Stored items
──────────

(** C3 (as amended): a soft delete neither invalidates nor overwrites any
    cache entry; a by-id entry written before the delete keeps being
    served, as it was cached, until its 3600 seconds have run out; only a
    lookup after that reads the store, returns the tombstoned record and
    caches it. *)
Theorem delete_does_not_touch_cache {codec : JsonCodec}
    (s : string) (w : World) (Hs : JsString.truthy s = true) :
  let w' := snd (deletePhoto (VString s) w) in
  (* the cache is as it was, and no cache call was made *)
  (forall v, cache (snd (deletePhoto v w)) = cache w
             /\ redis_calls (snd (deletePhoto v w)) = redis_calls w
             /\ cache (snd (deleteVideoFirst v w)) = cache w
             /\ redis_calls (snd (deleteVideoFirst v w)) = redis_calls w
             /\ cache (snd (deleteVideo v w)) = cache w
             /\ redis_calls (snd (deleteVideo v w)) = redis_calls w)
  (* within the entry's life the lookup is answered from the entry *)
  /\ (forall data expiry v d,
        (forall msg, health w <> Unreachable msg) ->
        cache w !! photoIdKey s = Some (data, expiry) ->
        JsString.truthy data = true -> JSON_parse data = Some v ->
        0 <= d -> clock w + d < expiry ->
        getPhotoById (VString s) (advance d w')
        = (Ret (res_json v),
           record_call (RedisGet (photoIdKey s)) (advance d w')))
  (* after it the store is read: the tombstone is returned and cached *)
  /\ (forall a data expiry d,
        health w = Healthy ->
        find_by_id s (photoTable w) = Some a ->
        cache w !! photoIdKey s = Some (data, expiry) ->
        expiry <= clock w + d ->
        let tomb := mkAsset (aid a) (url a) (tags a) (Some (clock w))
                            (title a) (createdAt a) (clock w) in
        fst (getPhotoById (VString s) (advance d w'))
          = Ret (res_json (asset_json tomb))
        /\ cache (snd (getPhotoById (VString s) (advance d w'))) !! photoIdKey s
           = Some (JSON_stringify (asset_json tomb), clock w + d + 3600)).
Proof.
  intros w'.
  destruct (delete_keeps_cache deletePhoto (VString s) w (or_introl eq_refl))
    as (Hc & Hh & Hk & _).
  fold w' in Hc, Hh, Hk.
  split; [|split].
  - intros v.
    destruct (delete_keeps_cache deletePhoto v w (or_introl eq_refl))
      as (H1 & _ & _ & H2).
    destruct (delete_keeps_cache deleteVideoFirst v w (or_intror (or_introl eq_refl)))
      as (H3 & _ & _ & H4).
    destruct (delete_keeps_cache deleteVideo v w (or_intror (or_intror eq_refl)))
      as (H5 & _ & _ & H6).
    auto 10.
  - intros data expiry v d Hup He Ht Hp Hd Hlt.
    rewrite getPhotoById_valid by exact Hs.
    rewrite (fetch_hit photo s (photoIdKey s) _ (advance d w') data).
    + rewrite Hp. reflexivity.
    + simpl. rewrite Hh. exact Hup.
    + unfold cache_lookup. simpl. rewrite Hc, He, Hk.
      apply Z.ltb_lt in Hlt. rewrite Hlt. reflexivity.
    + exact Ht.
  - intros a data expiry d Hup Hf He Hge tomb.
    destruct (deletePhoto_found s w a Hs Hf) as (pre & post & Ht & Hpre & Hdel).
    assert (Hfind : find_by_id s (photoTable (advance d w')) = Some tomb).
    { unfold w'. rewrite Hdel. simpl. rewrite (find_by_id_app _ _ _ Hpre).
      unfold find_by_id. simpl. rewrite (find_by_id_some _ _ _ Hf).
      reflexivity. }
    assert (Hmiss : truthy_data (cache_lookup (photoIdKey s) (advance d w')) = false).
    { unfold cache_lookup. simpl. rewrite Hc, He, Hk.
      apply Z.ltb_ge in Hge. rewrite Hge. reflexivity. }
    rewrite getPhotoById_valid by exact Hs.
    pose proof (fetch_miss_some photo s (photoIdKey s) (FindUnique s)
                  (advance d w')) as H.
    simpl in H. rewrite Hh, Hk in H. simpl in Hfind. rewrite Hfind in H.
    rewrite (H Hup Hmiss eq_refl). simpl.
    split; [reflexivity | apply lookup_insert_eq].
Qed.

(** The sample service: [p1] is cached, then deleted; a lookup 10 seconds
    later is answered from the cache, one 3600 seconds later from the
    store. *)
Lemma delete_does_not_touch_cache_witness :
  let w1 := snd (getPhotoById (VString "p1") Sample.world0) in
  let w2 := snd (deletePhoto (VString "p1") w1) in
  let tomb := mkAsset "p1" "/uploads/1735227498-cat.png" ["cat"; "pet"]
                      (Some 1735230000) EmptyString 1735227498 1735230000 in
  cache w2 = cache w1
  /\ fst (getPhotoById (VString "p1") (advance 10 w2))
     = Ret (res_json (asset_json Sample.cat))
  /\ fst (getPhotoById (VString "p1") (advance 3600 w2))
     = Ret (res_json (asset_json tomb)).
Proof.
  intros w1 w2 tomb.
  destruct (delete_does_not_touch_cache "p1" w1 eq_refl) as (H1 & H2 & H3).
  split; [apply (H1 (VString "p1"))|].
  unfold w2.
  split.
  - rewrite (H2 (JSON_stringify (asset_json Sample.cat)) 1735233600
               (asset_json Sample.cat) 10).
    + reflexivity.
    + intros msg; discriminate.
    + vm_compute; reflexivity.
    + vm_compute; reflexivity.
    + vm_compute; reflexivity.
    + lia.
    + vm_compute; reflexivity.
  - destruct (H3 Sample.cat (JSON_stringify (asset_json Sample.cat)) 1735233600
                3600) as [H _].
    + reflexivity.
    + reflexivity.
    + vm_compute; reflexivity.
    + vm_compute; discriminate.
    + exact H.
Defined.

(** * The listings *)

Section Listing.

Context {codec : JsonCodec}.

Lemma currentPage_positive q : 1 <= currentPage_of q.
Proof.
  unfold currentPage_of. destruct (q_page q) as [p|]; [|lia].
  destruct (JsString.parseInt p) as [n|]; [|lia].
  destruct (0 <? n) eqn:E; [apply Z.ltb_lt in E|]; lia.
Qed.

(** Below [2 ^ 53] every integer is a double. *)
Lemma to_double_small z : Z.abs z < 2 ^ 53 -> JsString.to_double z = z.
Proof.
  intros H. unfold JsString.to_double.
  destruct (Z.ltb_spec (Z.abs z) (2 ^ 53)); [reflexivity | lia].
Qed.

Lemma int64_is_finite z : is_int64 z = true -> JsString.is_infinite z = false.
Proof.
  unfold is_int64, JsString.is_infinite, JsString.infinity. intros H.
  apply andb_prop in H. destruct H as [H1 H2].
  apply Z.leb_le in H1. apply Z.ltb_lt in H2. apply Z.leb_gt.
  assert (2 ^ 63 < 2 ^ 1024) by (apply Z.pow_lt_mono_r; lia). lia.
Qed.

Lemma small_is_int64 z : Z.abs z <= 2 ^ 53 -> is_int64 z = true.
Proof.
  intros H. unfold is_int64. apply andb_true_intro.
  split; [apply Z.leb_le | apply Z.ltb_lt]; lia.
Qed.

Lemma ceil_div_positive a n :
  0 < n -> n <= 2 ^ 53 -> ceil_div a (Some n) = Some ((a + n - 1) / n).
Proof.
  intros Hn Hb. unfold ceil_div.
  destruct (n =? 0) eqn:E; [apply Z.eqb_eq in E; lia|].
  rewrite (int64_is_finite n) by (apply small_is_int64; lia).
  f_equal.
  apply (Z.div_unique_pos _ _ _ (n - 1 - (- a) mod n)).
  - pose proof (Z.mod_pos_bound (- a) n Hn). lia.
  - pose proof (Z.div_mod (- a) n ltac:(lia)). lia.
Qed.

(** [limit] empty or zero: no paging. *)
Lemma listVideosPaged_all q w :
  isFetchAll_of q = true ->
  let wh := where_of q in
  let found := List.filter (matches wh) (videoTable w) in
  listVideosPaged q w
  = (Ret (res_json (JObj
       [ ("videos", JArr (map asset_json found));
         ("totalVideos", JNum (Z.of_nat (length found)));
         ("totalPages", JNum 1);
         ("currentPage", JNull);
         ("hasNextPage", JBool false);
         ("hasPreviousPage", JBool false) ])),
     record_call (PrismaCount video wh)
       (record_call (PrismaFindMany video wh None) w)).
Proof.
  intros Hall wh found.
  unfold listVideosPaged, try_catch, bind, promise_all2, prisma_findMany,
    prisma_count. rewrite Hall. reflexivity.
Qed.

(** A positive page size [n], with [page * n] in the range where the
    arithmetic of doubles is exact: the page is rows
    [(page-1)*n+1 .. page*n] of the matching rows in the order of their
    ids. *)
Lemma listVideosPaged_page q w n :
  pageSize_of q = Some n -> 0 < n -> currentPage_of q * n <= 2 ^ 53 ->
  let wh := where_of q in
  let found := List.filter (matches wh) (videoTable w) in
  let page := currentPage_of q in
  let total := Z.of_nat (length found) in
  let totalPages := (total + n - 1) / n in
  listVideosPaged q w
  = (Ret (res_json (JObj
       [ ("videos",
          JArr (map asset_json
                  (firstn (Z.to_nat n)
                          (skipn (Z.to_nat ((page - 1) * n))
                                 (order_by_id found)))));
         ("totalVideos", JNum total);
         ("totalPages", JNum totalPages);
         ("currentPage", JNum page);
         ("hasNextPage", JBool (page <? totalPages));
         ("hasPreviousPage", JBool (1 <? page)) ])),
     record_call (PrismaCount video wh)
       (record_call (PrismaFindMany video wh (Some (Some ((page - 1) * n), Some n)))
                    w)).
Proof.
  intros Hps Hn Hexact wh found page total totalPages.
  assert (Hall : isFetchAll_of q = false).
  { unfold isFetchAll_of. rewrite Hps.
    destruct (q_limit q) as [[|c r]|] eqn:El.
    - unfold pageSize_of in Hps. rewrite El in Hps.
      discriminate Hps.
    - destruct n; try reflexivity; lia.
    - destruct n; try reflexivity; lia. }
  pose proof (currentPage_positive q) as Hp. fold page in Hp, Hexact.
  assert (Hpb : page <= 2 ^ 53) by nia.
  assert (Hnb : n <= 2 ^ 53) by nia.
  assert (Hsb : 0 <= (page - 1) * n < 2 ^ 53) by nia.
  assert (E0 : js_sub page 1 = page - 1)
    by (apply to_double_small; lia).
  assert (E1 : js_mul (page - 1) (Some n) = Some ((page - 1) * n)).
  { unfold js_mul.
    rewrite (int64_is_finite n), (int64_is_finite (page - 1))
      by (apply small_is_int64; lia).
    rewrite andb_false_r. cbn [orb andb].
    rewrite to_double_small by lia. reflexivity. }
  assert (E2 : is_int64 ((page - 1) * n) = true) by (apply small_is_int64; lia).
  assert (E3 : is_int64 n = true) by (apply small_is_int64; lia).
  assert (E4 : ((page - 1) * n <? 0) = false) by (apply Z.ltb_ge; lia).
  assert (E5 : (0 <=? n) = true) by (apply Z.leb_le; lia).
  pose proof (ceil_div_positive total n Hn Hnb) as E6. fold totalPages in E6.
  assert (E7 : JsString.is_infinite page = false)
    by (apply int64_is_finite, small_is_int64; lia).
  unfold listVideosPaged, try_catch, bind, promise_all2, prisma_findMany,
    prisma_count, page_rows, ret, double_json.
  rewrite Hall, Hps. fold wh. fold page. rewrite E0, E1, E2, E3, E4, E5, E7.
  cbv beta iota zeta. cbn [fst snd negb andb orb].
  change (table video (record_call _ w)) with (videoTable w).
  change (table video w) with (videoTable w).
  fold found. fold total. rewrite E6. reflexivity.
Qed.

Lemma filter_all (t : list Asset) : List.filter (matches WAll) t = t.
Proof. induction t as [|a r IH]; simpl; [|rewrite IH]; reflexivity. Qed.

(** The unfiltered listing returns every row. *)
Lemma listVideos_all w :
  listVideos w
  = (Ret (res_json (JObj
       [ ("videos", JArr (map asset_json (videoTable w)));
         ("totalVideos", JNum (Z.of_nat (length (videoTable w)))) ])),
     record_call (PrismaFindMany video WAll None) w).
Proof.
  unfold listVideos, try_catch, bind, prisma_findMany, page_rows.
  rewrite filter_all. reflexivity.
Qed.

End Listing.

Section Ordering.






End Ordering.

Lemma rows_tagged_where {codec : JsonCodec} q rows :
  List.filter (matches (where_of q)) rows = rows_tagged (q_tag q) rows.
Proof.
  unfold where_of, rows_tagged. destruct (q_tag q) as [[|c r]|];
    try apply filter_all. reflexivity.
Qed.



(** * Uploads and the capacity ceiling *)

Section Upload.

Context {codec : JsonCodec}.

Lemma prisma_count_all m w :
  prisma_count m WAll w
  = (Ret (Z.of_nat (length (table m w))), record_call (PrismaCount m WAll) w).
Proof. unfold prisma_count. rewrite filter_all. reflexivity. Qed.

Lemma redis_calls_record c w :
  redis_calls (record_call c w)
  = redis_calls w ++ (if is_redis_call c then [c] else []).
Proof.
  unfold redis_calls. simpl. rewrite List.filter_app. simpl.
  destruct (is_redis_call c); reflexivity.
Qed.

Local Ltac upload_done :=
  simpl; unfold redis_calls; simpl;
  rewrite ?List.filter_app; simpl; rewrite ?app_nil_r, <- ?app_assoc;
  repeat split; eauto.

──────────

Your task =
Using the data above, repeat exactly the lines that begin at the line with "(H1 & H2 & H3)." and end at the line with "apply (Z.div_unique_pos _", both ends included.

Response box =
  destruct (delete_does_not_touch_cache "p1" w1 eq_refl) as (H1 & H2 & H3).
  split; [apply (H1 (VString "p1"))|].
  unfold w2.
  split.
  - rewrite (H2 (JSON_stringify (asset_json Sample.cat)) 1735233600
               (asset_json Sample.cat) 10).
    + reflexivity.
    + intros msg; discriminate.
    + vm_compute; reflexivity.
    + vm_compute; reflexivity.
    + vm_compute; reflexivity.
    + lia.
    + vm_compute; reflexivity.
  - destruct (H3 Sample.cat (JSON_stringify (asset_json Sample.cat)) 1735233600
                3600) as [H _].
    + reflexivity.
    + reflexivity.
    + vm_compute; reflexivity.
    + vm_compute; discriminate.
    + exact H.
Defined.

(** * The listings *)

Section Listing.

Context {codec : JsonCodec}.

Lemma currentPage_positive q : 1 <= currentPage_of q.
Proof.
  unfold currentPage_of. destruct (q_page q) as [p|]; [|lia].
  destruct (JsString.parseInt p) as [n|]; [|lia].
  destruct (0 <? n) eqn:E; [apply Z.ltb_lt in E|]; lia.
Qed.

(** Below [2 ^ 53] every integer is a double. *)
Lemma to_double_small z : Z.abs z < 2 ^ 53 -> JsString.to_double z = z.
Proof.
  intros H. unfold JsString.to_double.
  destruct (Z.ltb_spec (Z.abs z) (2 ^ 53)); [reflexivity | lia].
Qed.

Lemma int64_is_finite z : is_int64 z = true -> JsString.is_infinite z = false.
Proof.
  unfold is_int64, JsString.is_infinite, JsString.infinity. intros H.
  apply andb_prop in H. destruct H as [H1 H2].
  apply Z.leb_le in H1. apply Z.ltb_lt in H2. apply Z.leb_gt.
  assert (2 ^ 63 < 2 ^ 1024) by (apply Z.pow_lt_mono_r; lia). lia.
Qed.

Lemma small_is_int64 z : Z.abs z <= 2 ^ 53 -> is_int64 z = true.
Proof.
  intros H. unfold is_int64. apply andb_true_intro.
  split; [apply Z.leb_le | apply Z.ltb_lt]; lia.
Qed.

Lemma ceil_div_positive a n :
  0 < n -> n <= 2 ^ 53 -> ceil_div a (Some n) = Some ((a + n - 1) / n).
Proof.
  intros Hn Hb. unfold ceil_div.
  destruct (n =? 0) eqn:E; [apply Z.eqb_eq in E; lia|].
  rewrite (int64_is_finite n) by (apply small_is_int64; lia).
  f_equal.
  apply (Z.div_unique_pos _ _ _ (n - 1 - (- a) mod n)).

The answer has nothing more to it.